Le parquet de Paris enquête sur X depuis environ un an en raison d’allégations selon lesquelles les algorithmes du réseau social auraient été modifiés pour accorder davantage d’attention aux contenus d’extrême droite. Il existe également des allégations de négationnisme et d’images sexualisées. Il s’agit d’images sexualisées de femmes et d’enfants créées par le chatbot IA Grok, appelées deepfakes, qui ont suscité beaucoup d’indignation internationale. Les deepfakes sont des vidéos, des images ou des fichiers audio créés à l’aide de l’IA qui semblent faussement réels, mais ne le sont pas.
Après les perquisitions, X a répondu que les allégations étaient « sans fondement ». L’entreprise nie « tout acte répréhensible ». La recherche met en danger la liberté d’expression et X veut défendre ses propres droits fondamentaux et ceux des utilisateurs. En réponse à X, Musk a même insulté les enquêteurs français en les qualifiant de « handicapés mentaux ».
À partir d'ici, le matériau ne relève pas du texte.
(* ===== verification/IpIn.v ===== *)
(** * Frames from the interface: [eth_in.c], [ip_in.c], [icmp.c], and
    [ip_fast_csum] of [ps.h]

    A frame is the list of its bytes; reading past its end faults. The
    checksum of the IP header is the portable version of the code. *)

From S2P Require Import Prelude SeqNum SpscQueue MemPool RingBuffer SendBuffer Rss AddrPool Checksum.
From S2P Require Import Machine Lists TcpOptions FlowTable Network StreamOps TcpOut Timer TcpIn.

Definition ETH_HLEN : Z := 14.
Definition ETH_P_IP : Z := 2048.
Definition ETH_P_ARP : Z := 2054.
Definition IPPROTO_ICMP : Z := 1.
Definition ICMP_ECHOREPLY : Z := 0.
Definition ICMP_ECHO : Z := 8.
Definition sizeof_icmphdr : Z := 8.

(** ** The checksum of the IP header *)

Definition rd32le (mem : list Z) (i : Z) : res Z :=
  let! a := rd16le mem i in let! b := rd16le mem (i + 2) in Ok (a + 65536 * b).

(** [csum += w; carry = (csum < w); csum += carry;] *)
Definition add_carry (csum w : Z) : Z :=
  let csum := u32 (csum + w) in u32 (csum + (if csum <? w then 1 else 0)).

(** [csum += *word++ ...] for the words from offset [off] on. *)
Fixpoint csum_words (n : nat) (mem : list Z) (off csum : Z) : res Z :=
  match n with
  | O => Ok csum
  | S n => let! w := rd32le mem off in csum_words n mem (off + 4) (add_carry csum w)
  end.

Definition csum_fold (csum : Z) : Z :=
  let sum := u32 (csum + Z.shiftl csum 16) in
  let carry := if sum <? csum then 1 else 0 in
  let sum := u32 (Z.shiftr sum 16 + carry) in
  u16 (Z.lnot sum).

(** A header of less than five words makes the loop miss its end. *)
Definition ip_fast_csum (iph : list Z) (ihl : Z) : res Z :=
  let! w := rd32le iph 0 in
  let! csum := csum_words 3 iph 4 w in
  if ihl <=? 4 then Fault OutOfBounds
  else let! csum := csum_words (Z.to_nat (ihl - 4)) iph 16 csum in Ok (csum_fold csum).

(** The header [IPOutput] and [IPOutputStandalone] write in front of a payload
    of [payloadlen] bytes; [check] is its checksum field. *)
Definition ip_fields (payloadlen ip_id proto sa da check : Z) : list Z :=
  [69; 0] ++ be16 (u16 (IP_HEADER_LEN + payloadlen)) ++ be16 ip_id ++ [64; 0; 64; proto] ++ [check mod 256; check / 256 mod 256] ++
  le_bytes 4 sa ++ le_bytes 4 da.

Definition ip_header `{Env} (payloadlen ip_id proto sa da : Z) : res (list Z) :=
  let! check := if hw_checksum then Ok 0 else ip_fast_csum (ip_fields payloadlen ip_id proto sa da 0) 5 in
  Ok (ip_fields payloadlen ip_id proto sa da check).

(** ** ICMP *)

(** [hi] is the indeterminate upper byte of [odd_byte]. *)
Definition ICMPChecksum (hi : Z) (icmph : list Z) (len : Z) : res Z :=
  if len <? 0 then Fault AssertFailed
  else
    let! bs := from_option_res OutOfBounds (mem_read icmph 0 len) in
    let sum := if Z.odd len then
                 u32 (sum_words (take (Z.to_nat (len - 1)) bs) 0 + (default 0 (last bs) + 256 * hi))
               else sum_words bs 0 in
    let sum := u32 (Z.shiftr sum 16 + Z.land sum 65535) in
    let sum := u32 (sum + Z.shiftr sum 16) in
    Ok (u16 (Z.lnot sum)).

Definition le16 (x : Z) : list Z := [x mod 256; x / 256 mod 256].

Section input.
Context `{Env} (hi : Z) (eth_ifindex : Z -> Z).

(** The message with its checksum, [icmp_id] and [icmp_seq] in host order. *)
Definition icmp_message (icmp_type icmp_code icmp_id icmp_seq : Z) (icmpd : list Z) : res (list Z) :=
  let front := [icmp_type; icmp_code] in
  let back := le16 (htons icmp_id) ++ le16 (htons icmp_seq) ++ icmpd in
  let! c := ICMPChecksum hi (front ++ [0; 0] ++ back) (sizeof_icmphdr + zlen icmpd) in
  Ok (front ++ le16 c ++ back).

(** [len] bytes at [icmpd] are sent. *)
Definition ICMPOutput (sa da icmp_type icmp_code icmp_id icmp_seq : Z) (icmpd : list Z) (len : Z) : M Z :=
  let* o := IPOutputStandalone da in
  match o with
  | None => ret (-1)
  | Some (eidx, haddr) =>
      let* d := if 0 <? len then lift (from_option_res OutOfBounds (mem_read icmpd 0 len)) else ret [] in
      let* msg := lift (icmp_message icmp_type icmp_code icmp_id icmp_seq d) in
      emit (IcmpFrame eidx haddr sa da msg) ;;;
      ret 0
  end.

Definition RequestICMP (sa da icmp_id icmp_sequence : Z) (icmpd : list Z) (len : Z) : M unit :=
  ICMPOutput sa da ICMP_ECHO 0 (ntohs icmp_id) (ntohs icmp_sequence) icmpd len ;;; ret tt.

(** [icmph] are the bytes behind the IP header; -1 is ERROR. *)
Definition ProcessICMPECHORequest (ih : iphdr) (icmph : list Z) (len : Z) : M Z :=
  let n := len - ih_ihl ih * 4 in
  let* c := lift (ICMPChecksum hi icmph n) in
  if negb (c =? 0) then ret (-1)
  else
    let* id := lift (rd16le icmph 4) in
    let* sq := lift (rd16le icmph 6) in
    ICMPOutput (ih_daddr ih) (ih_saddr ih) ICMP_ECHOREPLY 0 (ntohs id) (ntohs sq)
      (drop 8 icmph) (u16 (n - sizeof_icmphdr)) ;;;
    ret 0.

(** 1 is TRUE. *)
Definition ProcessICMPPacket (ih : iphdr) (icmph : list Z) (len : Z) : M Z :=
  if negb (List.existsb (fun e => ih_daddr ih =? fst e) eths) then ret 1
  else
    let* ty := lift (rd icmph 0) in
    (if ty =? ICMP_ECHO then ProcessICMPECHORequest ih icmph len ;;; ret tt else ret tt) ;;;
    ret 1.

(** ** IP and Ethernet *)

(** [iph] are the bytes from the IP header to the end of the frame. *)
Definition ProcessIPv4Packet (cur_ts ifidx : Z) (iph : list Z) : M Z :=
  let* ip_len := lift (rd16be iph 2) in
  if ip_len <? IP_HEADER_LEN then ret (-1)
  else
    let* b0 := lift (rd iph 0) in
    let ihl := b0 mod 16 in
    let* bad := if hw_checksum then ret false
                else let* c := lift (ip_fast_csum iph ihl) in ret (negb (c =? 0)) in
    if bad then ret (-1)
    else if negb (b0 / 16 =? 4) then ret 0
    else
      let* sa := lift (rd32le iph 12) in
      let* da := lift (rd32le iph 16) in
      let* proto := lift (rd iph 9) in
      let ih := mkIph sa da ihl in
      let next := drop (Z.to_nat (ihl * 4)) iph in
      if proto =? IPPROTO_TCP then ProcessTCPPacket cur_ts ih ip_len next
      else if proto =? IPPROTO_ICMP then ProcessICMPPacket ih next ip_len
      else ret 0.

(** The ARP message behind the Ethernet header. *)
Definition parse_arph (mem : list Z) : res arphdr :=
  let! op := rd16be mem 6 in
  let! sha := from_option_res OutOfBounds (mem_read mem 8 6) in
  let! sip := rd32le mem 14 in
  let! tip := rd32le mem 24 in
  Ok (mkArph op sha sip tip).

Definition ProcessPacket (ifidx cur_ts : Z) (pkt : list Z) : M Z :=
  let* ip_proto := lift (rd16be pkt 12) in
  let next := drop (Z.to_nat ETH_HLEN) pkt in
  if ip_proto =? ETH_P_IP then ProcessIPv4Packet cur_ts ifidx next
  else if ip_proto =? ETH_P_ARP then
    let* a := lift (parse_arph next) in
    ProcessARPPacket eth_ifindex cur_ts ifidx a ;;; ret 1
  else ret 1.
End input.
Le gouvernement américain soutient Musk et s’en prend à l’Europe
Musk est connu pour ses opinions politiques de droite. Il affirme depuis longtemps que la liberté d’expression concernant de telles opinions est restreinte en Europe. Il a reçu un certain soutien du vice-président américain JD Vance. Outre la France, il existe également plusieurs enquêtes et procédures contre la plateforme de Musk sur la base des lois européennes sur le numérique. Le gouvernement américain du président Donald Trump affirme que Bruxelles pratique la censure.
Le Wall Street Journal a fait état vendredi d’une lettre du ministère américain de la Justice dans laquelle la justice américaine soutient X et considère que les enquêtes de Paris violent le premier amendement de la Constitution américaine sur la liberté d’expression. Selon le journal, le ministère de la Justice a déclaré aux forces de l’ordre françaises qu’il ne soutiendrait pas leur enquête sur la plateforme d’Elon Musk.
Paris veut que la Plateforme X fonctionne conformément à la loi
Comme l’a expliqué le parquet de Paris après la perquisition des locaux de X en février, le but de l’enquête était de s’assurer que la plateforme X opérait en France conformément au droit français. L’assignation de Musk et Yaccarino a pour but de leur donner l’opportunité de présenter leur position et, le cas échéant, les mesures envisagées pour se conformer à la réglementation.